■ WHAT IS NEEDED: Nothing but the lines from the one containing "(** A rendered" through the one containing "unfold HitTest.set_hitResults, HitTest.set_hitMatrix.", both included, should be given again, each exactly as written below.

BEGIN DATA LISTING

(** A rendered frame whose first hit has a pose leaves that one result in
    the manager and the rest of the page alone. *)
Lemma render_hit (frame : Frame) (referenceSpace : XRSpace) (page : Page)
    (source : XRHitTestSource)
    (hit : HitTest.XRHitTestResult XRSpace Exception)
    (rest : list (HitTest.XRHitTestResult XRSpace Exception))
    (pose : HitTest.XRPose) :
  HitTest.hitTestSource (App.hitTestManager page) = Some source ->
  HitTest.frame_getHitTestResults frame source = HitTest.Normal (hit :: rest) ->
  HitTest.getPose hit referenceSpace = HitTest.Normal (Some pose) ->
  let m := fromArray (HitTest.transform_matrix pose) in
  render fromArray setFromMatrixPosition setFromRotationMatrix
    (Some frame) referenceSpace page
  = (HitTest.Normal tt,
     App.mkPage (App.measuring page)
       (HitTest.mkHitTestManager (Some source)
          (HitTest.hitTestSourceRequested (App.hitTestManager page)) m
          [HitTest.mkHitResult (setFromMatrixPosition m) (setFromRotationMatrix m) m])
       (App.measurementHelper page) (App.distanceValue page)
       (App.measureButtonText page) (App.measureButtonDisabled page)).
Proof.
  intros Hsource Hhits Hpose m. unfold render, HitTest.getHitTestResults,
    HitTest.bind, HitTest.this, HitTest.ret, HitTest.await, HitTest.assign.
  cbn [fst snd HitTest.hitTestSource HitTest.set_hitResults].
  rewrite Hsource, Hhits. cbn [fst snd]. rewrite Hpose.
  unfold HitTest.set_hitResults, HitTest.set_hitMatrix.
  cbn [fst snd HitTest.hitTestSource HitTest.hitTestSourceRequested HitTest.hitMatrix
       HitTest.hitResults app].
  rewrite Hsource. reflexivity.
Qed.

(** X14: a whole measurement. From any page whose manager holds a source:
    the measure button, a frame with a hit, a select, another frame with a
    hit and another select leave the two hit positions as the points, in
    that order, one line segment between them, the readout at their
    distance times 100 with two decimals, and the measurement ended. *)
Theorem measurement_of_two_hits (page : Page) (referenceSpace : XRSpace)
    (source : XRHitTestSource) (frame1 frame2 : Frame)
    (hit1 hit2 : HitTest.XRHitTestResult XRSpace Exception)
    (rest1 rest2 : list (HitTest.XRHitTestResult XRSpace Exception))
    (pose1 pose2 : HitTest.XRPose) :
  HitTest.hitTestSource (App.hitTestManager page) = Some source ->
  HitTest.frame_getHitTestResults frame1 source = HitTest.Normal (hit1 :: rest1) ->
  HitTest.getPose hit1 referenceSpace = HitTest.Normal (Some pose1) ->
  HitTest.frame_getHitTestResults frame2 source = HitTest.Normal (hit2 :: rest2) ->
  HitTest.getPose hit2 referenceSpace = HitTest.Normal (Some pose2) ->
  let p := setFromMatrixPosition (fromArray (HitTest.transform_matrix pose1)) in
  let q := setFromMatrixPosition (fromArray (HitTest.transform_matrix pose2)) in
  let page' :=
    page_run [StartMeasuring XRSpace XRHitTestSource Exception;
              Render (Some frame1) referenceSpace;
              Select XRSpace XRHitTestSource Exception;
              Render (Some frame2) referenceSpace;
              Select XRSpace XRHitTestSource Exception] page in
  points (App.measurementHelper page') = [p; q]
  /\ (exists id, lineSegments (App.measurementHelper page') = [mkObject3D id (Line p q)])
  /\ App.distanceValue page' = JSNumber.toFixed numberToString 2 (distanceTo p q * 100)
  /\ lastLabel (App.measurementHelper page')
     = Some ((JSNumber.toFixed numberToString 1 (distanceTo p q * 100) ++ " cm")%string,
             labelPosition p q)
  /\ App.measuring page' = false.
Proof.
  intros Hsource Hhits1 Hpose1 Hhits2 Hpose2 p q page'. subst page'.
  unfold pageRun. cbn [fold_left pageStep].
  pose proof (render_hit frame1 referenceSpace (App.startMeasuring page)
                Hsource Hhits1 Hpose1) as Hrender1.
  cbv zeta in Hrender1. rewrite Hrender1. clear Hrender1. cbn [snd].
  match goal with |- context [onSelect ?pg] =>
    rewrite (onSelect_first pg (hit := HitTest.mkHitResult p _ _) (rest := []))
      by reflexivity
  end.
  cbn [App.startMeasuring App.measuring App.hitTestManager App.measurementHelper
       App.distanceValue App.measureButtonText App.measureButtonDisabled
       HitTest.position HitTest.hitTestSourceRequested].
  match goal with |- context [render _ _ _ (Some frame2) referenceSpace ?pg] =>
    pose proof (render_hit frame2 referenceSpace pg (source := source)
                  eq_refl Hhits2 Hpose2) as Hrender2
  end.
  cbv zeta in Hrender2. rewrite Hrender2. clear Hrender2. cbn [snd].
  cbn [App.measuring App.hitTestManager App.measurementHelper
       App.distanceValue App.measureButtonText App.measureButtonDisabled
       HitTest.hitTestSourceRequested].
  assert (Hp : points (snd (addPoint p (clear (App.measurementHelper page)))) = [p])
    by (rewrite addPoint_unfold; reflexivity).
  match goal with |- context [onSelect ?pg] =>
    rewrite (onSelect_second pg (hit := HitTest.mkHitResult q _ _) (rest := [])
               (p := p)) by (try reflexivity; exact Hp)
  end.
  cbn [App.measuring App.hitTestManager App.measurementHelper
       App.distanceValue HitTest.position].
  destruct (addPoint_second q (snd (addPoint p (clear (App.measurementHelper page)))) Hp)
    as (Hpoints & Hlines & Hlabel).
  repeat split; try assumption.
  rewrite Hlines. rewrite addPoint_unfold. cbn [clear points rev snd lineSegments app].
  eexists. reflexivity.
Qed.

END DATA LISTING
BEGIN DATA LISTING

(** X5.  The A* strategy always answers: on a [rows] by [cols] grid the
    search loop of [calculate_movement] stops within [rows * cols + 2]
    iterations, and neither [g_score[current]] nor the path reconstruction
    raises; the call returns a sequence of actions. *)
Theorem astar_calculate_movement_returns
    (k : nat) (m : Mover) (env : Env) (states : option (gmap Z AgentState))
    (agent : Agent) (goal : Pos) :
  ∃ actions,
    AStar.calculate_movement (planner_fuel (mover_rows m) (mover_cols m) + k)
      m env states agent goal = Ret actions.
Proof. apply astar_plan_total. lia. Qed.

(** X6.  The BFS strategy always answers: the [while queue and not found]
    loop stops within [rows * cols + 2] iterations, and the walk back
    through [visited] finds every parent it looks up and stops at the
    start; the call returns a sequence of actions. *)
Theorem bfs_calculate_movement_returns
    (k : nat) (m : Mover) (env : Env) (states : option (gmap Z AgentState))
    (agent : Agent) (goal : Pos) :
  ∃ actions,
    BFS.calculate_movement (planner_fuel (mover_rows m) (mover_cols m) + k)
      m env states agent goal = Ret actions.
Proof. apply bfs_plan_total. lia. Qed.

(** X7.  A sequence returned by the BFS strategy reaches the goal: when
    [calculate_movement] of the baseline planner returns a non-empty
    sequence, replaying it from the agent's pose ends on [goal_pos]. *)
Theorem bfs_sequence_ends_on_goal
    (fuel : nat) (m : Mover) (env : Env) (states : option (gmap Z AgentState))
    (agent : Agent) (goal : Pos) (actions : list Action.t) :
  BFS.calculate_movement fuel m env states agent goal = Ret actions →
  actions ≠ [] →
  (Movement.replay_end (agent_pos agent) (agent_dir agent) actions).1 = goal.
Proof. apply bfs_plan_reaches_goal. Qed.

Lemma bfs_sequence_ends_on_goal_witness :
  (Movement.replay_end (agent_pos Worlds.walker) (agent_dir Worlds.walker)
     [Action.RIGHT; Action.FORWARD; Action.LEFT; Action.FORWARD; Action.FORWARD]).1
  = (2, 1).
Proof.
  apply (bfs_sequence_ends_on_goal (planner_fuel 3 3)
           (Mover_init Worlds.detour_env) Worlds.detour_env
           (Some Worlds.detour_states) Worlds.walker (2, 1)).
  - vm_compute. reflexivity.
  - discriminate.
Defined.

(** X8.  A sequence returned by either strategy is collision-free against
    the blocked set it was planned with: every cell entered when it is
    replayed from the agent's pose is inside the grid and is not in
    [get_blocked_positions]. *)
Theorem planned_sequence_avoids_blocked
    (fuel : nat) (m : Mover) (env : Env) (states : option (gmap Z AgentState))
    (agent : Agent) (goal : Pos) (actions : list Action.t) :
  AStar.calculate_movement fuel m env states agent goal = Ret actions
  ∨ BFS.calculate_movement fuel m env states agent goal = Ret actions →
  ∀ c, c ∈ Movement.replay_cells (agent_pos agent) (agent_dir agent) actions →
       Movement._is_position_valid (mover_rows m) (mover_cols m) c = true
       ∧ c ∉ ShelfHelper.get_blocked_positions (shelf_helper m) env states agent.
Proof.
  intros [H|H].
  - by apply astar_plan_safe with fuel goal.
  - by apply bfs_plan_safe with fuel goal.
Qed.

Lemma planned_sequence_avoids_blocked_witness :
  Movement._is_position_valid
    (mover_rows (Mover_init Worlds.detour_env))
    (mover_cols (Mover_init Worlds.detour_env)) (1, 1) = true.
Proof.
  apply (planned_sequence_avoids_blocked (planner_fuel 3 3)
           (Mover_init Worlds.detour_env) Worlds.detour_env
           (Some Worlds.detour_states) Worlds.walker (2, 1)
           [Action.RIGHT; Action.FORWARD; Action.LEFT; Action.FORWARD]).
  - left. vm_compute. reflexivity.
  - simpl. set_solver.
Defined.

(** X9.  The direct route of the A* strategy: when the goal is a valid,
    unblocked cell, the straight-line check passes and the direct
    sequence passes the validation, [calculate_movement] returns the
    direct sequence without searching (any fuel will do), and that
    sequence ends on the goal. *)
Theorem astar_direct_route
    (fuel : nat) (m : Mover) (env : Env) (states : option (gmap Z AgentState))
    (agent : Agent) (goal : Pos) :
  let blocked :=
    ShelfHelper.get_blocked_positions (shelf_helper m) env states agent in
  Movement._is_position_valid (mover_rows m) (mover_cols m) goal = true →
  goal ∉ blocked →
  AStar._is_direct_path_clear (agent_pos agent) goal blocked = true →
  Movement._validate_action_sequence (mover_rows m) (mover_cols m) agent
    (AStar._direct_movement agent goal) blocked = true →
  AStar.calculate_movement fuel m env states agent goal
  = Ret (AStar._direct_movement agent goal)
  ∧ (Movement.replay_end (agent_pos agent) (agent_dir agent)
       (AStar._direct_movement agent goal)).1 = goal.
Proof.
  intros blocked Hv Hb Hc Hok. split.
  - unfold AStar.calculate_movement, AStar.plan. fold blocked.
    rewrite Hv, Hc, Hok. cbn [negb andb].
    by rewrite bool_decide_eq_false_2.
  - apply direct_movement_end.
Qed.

END DATA LISTING

■ RESPONSE AREA:
(** A rendered frame whose first hit has a pose leaves that one result in
    the manager and the rest of the page alone. *)
Lemma render_hit (frame : Frame) (referenceSpace : XRSpace) (page : Page)
    (source : XRHitTestSource)
    (hit : HitTest.XRHitTestResult XRSpace Exception)
    (rest : list (HitTest.XRHitTestResult XRSpace Exception))
    (pose : HitTest.XRPose) :
  HitTest.hitTestSource (App.hitTestManager page) = Some source ->
  HitTest.frame_getHitTestResults frame source = HitTest.Normal (hit :: rest) ->
  HitTest.getPose hit referenceSpace = HitTest.Normal (Some pose) ->
  let m := fromArray (HitTest.transform_matrix pose) in
  render fromArray setFromMatrixPosition setFromRotationMatrix
    (Some frame) referenceSpace page
  = (HitTest.Normal tt,
     App.mkPage (App.measuring page)
       (HitTest.mkHitTestManager (Some source)
          (HitTest.hitTestSourceRequested (App.hitTestManager page)) m
          [HitTest.mkHitResult (setFromMatrixPosition m) (setFromRotationMatrix m) m])
       (App.measurementHelper page) (App.distanceValue page)
       (App.measureButtonText page) (App.measureButtonDisabled page)).
Proof.
  intros Hsource Hhits Hpose m. unfold render, HitTest.getHitTestResults,
    HitTest.bind, HitTest.this, HitTest.ret, HitTest.await, HitTest.assign.
  cbn [fst snd HitTest.hitTestSource HitTest.set_hitResults].
  rewrite Hsource, Hhits. cbn [fst snd]. rewrite Hpose.
  unfold HitTest.set_hitResults, HitTest.set_hitMatrix.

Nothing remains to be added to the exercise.